In this graph you can see the \(F\)-value we obtained (57.96) is completely to the right of Central \(F\)-distribution. In fact, the proportion of the \(F\)-distribution that is equal to, or more extreme, than 57.96 is < .001. So we say the \(p\)-value is \(p < .001\).

Consequently, under the assumption of equal population means, our data (or more extreme data) is very unlikely (\(p < .001\)). Therefore, we reject the assumption that the population means (i.e., the population means for yes and no juggling) are equal. We conclude those population means may be different.

Remember the \(p\)-value is the probability of our data, or more extreme data, assuming the null hypothesis is true.

WARNING: A small \(p\)-value (\(p<.001\)) does NOT indicate that an effect is a large effect. If you want to know the size of the effect you need to look at an effect size (e.g., partial \(\eta^2\) or partial \(\omega^2\).)

23.12.4 \(A\) conceptual recap (juggling)

A recap of the conceptual basis for the calculations we’ve done for juggling is provided below. In the next section we map these conceptual calculations onto the typical way ANOVA information is presented – which obscures the conceptual meaning.

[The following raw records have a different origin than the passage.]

(* ===== verification/Fat32.v ===== *)
(** * Fat32: the FAT32 driver of kernel/src/filesystem/fat32/mod.rs

    The driver's fields never change after [new], so the driver is a record [drv] and
    the state of the monad is the disk behind it: every operation of the source takes
    the disk manager's lock once and runs to its end under it. [?] on a disk operation
    is [disk]. Where the source indexes a slice or divides, the model panics where Rust
    would. The [while] loops that follow a cluster chain take fuel: [chain_fuel] links
    for a walk along a chain (a chain without a cycle has fewer clusters than
    [max_cluster]), one unit per byte for a transfer loop (every round moves at least
    one byte). *)

From Stdlib Require Import ZArith Lia.
From stdpp Require Import base tactics list option numbers.
From S2P Require Import Prelude Disk FsTypes DirEntry BootSector.

Definition EMPTY_FAT_ENTRY : Z := 0.
Definition END_OF_CHAIN : Z := 0x0FFFFFFF.
Definition BAD_CLUSTER : Z := 0x0FFFFFF7.
Definition FAT_ENTRY_RESERVED_BEGIN : Z := 0x0FFFFFF8.
Definition FAT_ENTRY_RESERVED_END : Z := 0x0FFFFFFE.
Definition ZERO_BUFFER : list Z := replicate 4096 0.

Record Fat32Driver : Type := mkDriver {
  boot_sector : BootSector;
  fat_start_sector : Z;
  root_start_sector : Z;
  data_start_sector : Z;
  sectors_per_cluster : Z;
  cluster_size : Z;
  max_cluster : Z;
  root_dir_node_id : Z;
  root_direntry : DirectoryEntry;
  root_filenode : FileNode;
}.

(** [Fat32Driver::new]: the subtraction, the division and the addition panic. *)
Definition new (boot_sector_data : list Z) : result FileSystemError Fat32Driver :=
  (let? bs := boot_sector_from_bytes boot_sector_data in
   let fat_start_sector := reserved_sectors bs in
   let sectors_per_cluster := BootSector.sectors_per_cluster bs in
   let fat_size := fat_size_32 bs in
   let root_start_sector := fat_start_sector + num_fats bs * fat_size in
   let data_start_sector := root_start_sector + 0 in
   let cluster_size := sectors_per_cluster * bytes_per_sector bs in
   let root_direntry := create_for_root in
   let root_dir_node_id := encode_node_id root_direntry (root_cluster bs) in
   let root_filenode := mkNode root_dir_node_id [SLASH] Directory 0 0 0 DIR_DEFAULT in
   let total := if negb (total_sectors_32 bs =? 0) then total_sectors_32 bs
                else total_sectors_16 bs in
   if total <? wrap 32 data_start_sector then Panic else
   let available_data_sectors := total - wrap 32 data_start_sector in
   if sectors_per_cluster =? 0 then Panic else
   let total_clusters := available_data_sectors / sectors_per_cluster in
   if U32_MAX <? total_clusters + ROOT_CLUSTER then Panic else
   Ok (mkDriver bs fat_start_sector root_start_sector data_start_sector sectors_per_cluster
     cluster_size (total_clusters + ROOT_CLUSTER) root_dir_node_id root_direntry
     root_filenode))%rust.

Section driver.
Context {D : Type} `{DiskDevice D}.
Variable drv : Fat32Driver.

Abbreviation fsM A := (stM D FileSystemError A).

(** [From<DiskOpError> for FileSystemError] *)
Definition disk {A} (c : stM D DiskOpError A) : fsM A :=
  fun d => match c d with
           | (Ok a, d') => (Ok a, d')
           | (Err _, d') => (Err DiskOpFailed, d')
           | (Panic, d') => (Panic, d')
           | (OutOfFuel, d') => (OutOfFuel, d')
           end.

Definition bps : Z := bytes_per_sector (boot_sector drv).

Definition chain_fuel : nat := Z.to_nat (max_cluster drv).

Definition cluster_to_sector (cluster : Z) : Z :=
  if 2 <=? cluster then data_start_sector drv + (cluster - 2) * sectors_per_cluster drv
  else root_start_sector drv.
Lemma clear_one_does b c :
  fits drv b -> in_table drv c -> is_end (fat drv b c) ->
  does (clear_clusters drv c 1) b (Ok tt) (set_data drv b c (zeros drv)).
Proof.
  intros F Hc He. destruct (data_pos_fits drv b c F Hc) as (Hp & _ & Hdp & Hd).
  assert (Hcs : cs drv = (Z.to_nat (sectors_per_cluster drv) * 512)%nat).
  { destruct F. unfold cs, SECTOR_SIZE in *. lia. }
  assert (Hsec : 0 <= cluster_to_sector drv c).
  { by apply (cluster_access drv b c (zeros drv)); [| |apply length_zeros]. }
  assert (Hspc : 0 < sectors_per_cluster drv) by (by destruct F).
  cbn [clear_clusters]. eapply runs_bind.
  - apply clear_sectors_does; [done|]. unfold data_pos, SECTOR_SIZE in *. lia.
  - fold (data_pos drv c). rewrite <- Hcs. fold (zeros drv). fold (set_data drv b c (zeros drv)).
    pose proof (length_zeros drv).
    eapply runs_bind; [apply get_next_end; [by apply fits_set_data|done|]|apply runs_ret].
    by rewrite fat_set_data by (done || by apply (in_table_bound drv b)).
Qed.

(** What [allocate_clusters(1)] followed by [clear_clusters(.., 1)] leaves. *)
Lemma fresh_cluster_does {A} b c (k : Z -> stM D FileSystemError A) r b' :
  fits drv b -> first_free drv b = Some c ->
  does (k c) (fresh drv b c) r b' ->
  does (sbind (allocate_clusters drv 1) (fun c => sbind (clear_clusters drv c 1) (fun _ => k c)))
    b r b'.
Proof.
  intros F Hc Hk. destruct (first_free_some drv b c F Hc) as (Hin & _).
  pose proof (in_table_bound drv b c F Hin).
  eapply runs_bind; [by apply allocate_one_does|].
  eapply runs_bind; [|exact Hk]. apply clear_one_does; [by apply fits_set_fat|done|].
  rewrite fat_set_same by done. unfold is_end. vm_compute. congruence.
Qed.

Juggling	Formula	Expected value	degrees of freedom
Estimated total variance	\(\frac{\sum(\bar{x_i}-\bar{\bar{x}})^2}{a-1}=231.8422\)	\(\frac{\sigma_{people}^2}{nb} + \sigma_{A}^2\)	\((a-1) = 1\)
Estimated variance sampling error	\(\frac{s_{people}^2}{nb}=\frac{60}{15} = 4.0\)	\(\frac{\sigma_{people}^2}{nb}\)	\(ab(n-1) = 24\)
Comparison using \(F\)-ratio	\(\frac{\frac{\sum (\bar{x_i}-\bar{\bar{x}})^2}{a-1}}{ \frac{s_{people}^2}{nb}}= \frac{231.8422}{4.0}= 57.96\)	\(\frac{\frac{\sigma_{people}^2}{nb} + \sigma_{A}^2}{ \frac{\sigma_{people}^2}{nb}}\)	\([(a-1),ab(n-1)]=[1,24]\)

23.12.5 \(A\) typical (juggling)

The conceptual formula are algebraically rearranged in typical ANOVA output - due to the fact in the “old days” it made hand calculations somewhat easier. This typical rearrangement obscures the conceptual meaning of the calculations though. But it is relatively simply algebra (see below). Note, the \(F\)-value does not change.

\[ \begin{aligned} F &= \frac{\frac{\sum (\bar{x_i}-\bar{\bar{x}})^2}{a-1}}{\frac{s_{people}^2}{nb}}\\ &= \frac{\frac{\sum (\overline{x_{A_i}}-\bar{\bar{x}})^2}{a-1}}{\frac{s_{people}^2}{nb}} \times 1\\ &= \frac{\frac{\sum (\overline{x_{A_i}}-\bar{\bar{x}})^2}{a-1}}{\frac{s_{people}^2}{nb}} \times \frac{nb}{nb}\\ &= \frac{nb\frac{\sum (\overline{x_{A_i}}-\bar{\bar{x}})^2}{a-1}}{s_{people}^2}\\ &= \frac{(5)(3)(231.8422)}{60}\\ &= \frac{(15)(231.8422)}{60}\\ &= \frac{3477.633}{60}\\ &= 57.96\\ \end{aligned} \]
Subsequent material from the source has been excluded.